Israel also provided fire support to rebel factions fighting the local Islamic State affiliate in the Yarmouk Basin. According to local rebels, journalists, and residents, Israel carried out drone strikes targeting Islamic State commanders and precision-missile strikes against the group’s personnel, fortifications, and vehicles during battles with the rebels. Israel did not extend similar fire support for rebel assaults on regime forces.

As a result of Israel’s humanitarian and military assistance many residents of southern Syria came to perceive it as an ally. Israeli publicized its “Good Neighbor” program in Arabic, including humanitarian operations in southern Syria and treatment of some Syrians in Israeli hospitals.

Y., the Forsan al-Jolan fighter, told me a few months ago: “Israel is the only one with interests in the region and a little bit of humanity and [provides] assistance to civilians.”

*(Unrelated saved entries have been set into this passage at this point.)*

(** * Connect-The-Dots: outline extraction and persona-driven section ranking

    A shallow embedding of the two programs of the repository,

    - [process_pdfs.py] (round 1a): title and H1/H2/H3 outline of a PDF,
    - [round1b_processor_advanced.py] (round 1b): candidate sections of a set
      of PDFs, ranked against a persona query, with a refined excerpt each,

    and the properties their specification states about them.

    Conventions of the embedding.
    - A Python [str] is the list of its code points ([pystr]).
    - A Python [float] is idealised as a rational ([Q]); the binary rounding
      error of float arithmetic is not modelled.  [round(x, 1)] is rounding to
      the nearest tenth, ties to even.  Where a float quotient falls beside a
      tie that the exact quotient hits, as for the mean of 12.0 and 12.1, the
      rounded mean of the interpreter differs from the one here; no statement
      below depends on the value of a mean.
    - The Unicode character database behind [unicodedata.category],
      [str.isupper], [str.strip], [str.split] and [str.capitalize] is a
      parameter ([UnicodeData]); the general theorems hold for every table.
    - PyMuPDF, the sentence-embedding model and [torch.topk] are collaborators:
      a document is given as its pages of raw spans, similarities and the
      top-k choice as functions. *)

From Stdlib Require Import String Ascii.
From Stdlib Require Import List Bool Arith ZArith NArith QArith Qround Qabs.
From Stdlib Require Import Lia Lqa Permutation Sorted.
Import ListNotations.
Close Scope Q_scope.

Set Implicit Arguments.

(* ================================================================== *)
(** * Part I. The Python runtime the two programs rely on              *)
(* ================================================================== *)

Module Py.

But as troops loyal to Assad, aided by Russian and Iranian forces, reasserted control over more and more areas of Syria, Israel sought other ways to guarantee its interests along the border.

In July of this year, Israeli officials apparently reached an understanding with Russia that allowed for the return of regime forces to western Daraa and Quneitra, the areas adjacent to the Golan Heights. In exchange, Russia reportedly promised to keep Iran-backed militias 80 kilometers (about 50 miles) from the Golan Heights and not to start hindering Israeli strikes on Iranian targets across Syria.

Even after Assad’s offensive on southern Syria commenced, many Syrians in the area clung to hope that Israel would at least prevent the regime from recapturing the adjacent Quneitra governorate. Thousands of people fled to the area abutting the Golan Heights, but Israel did not intervene to protect them.

One local community leader from western Daraa who agreed to be identified only as Abu Khaled said he soon realized that relying on Israel had been a mistake.

“Trust me, Israel will regret its silence over what had happened in southern Syria. We in our town and neighboring towns grudgingly reconciled with the regime, but this reconciliation will affect Israel in the near future,” he said.

As the regime was closing in, some of the rebels reached out to their Israeli contacts and asked for asylum, fearing retribution from Assad’s forces. Israeli officials responded by allowing a small number of rebel commanders and their immediate family members to enter Israel on the night of July 22. Others were turned away.

The whereabouts of these commanders and their relatives remains unclear. According to people in Syria, some are rumored to be in Israel, others in Jordan. One former commander informed his subordinates that he had arrived in Turkey.

As for the rank-and-file fighters, most chose to remain in their homes and surrender to the regime rather than flee to Idlib, the last remaining enclave of the rebel forces. Some have been arrested, apparently for working with Israel, while others joined pro-regime militias or the Syrian Army itself as a way to avoid persecution by the regime.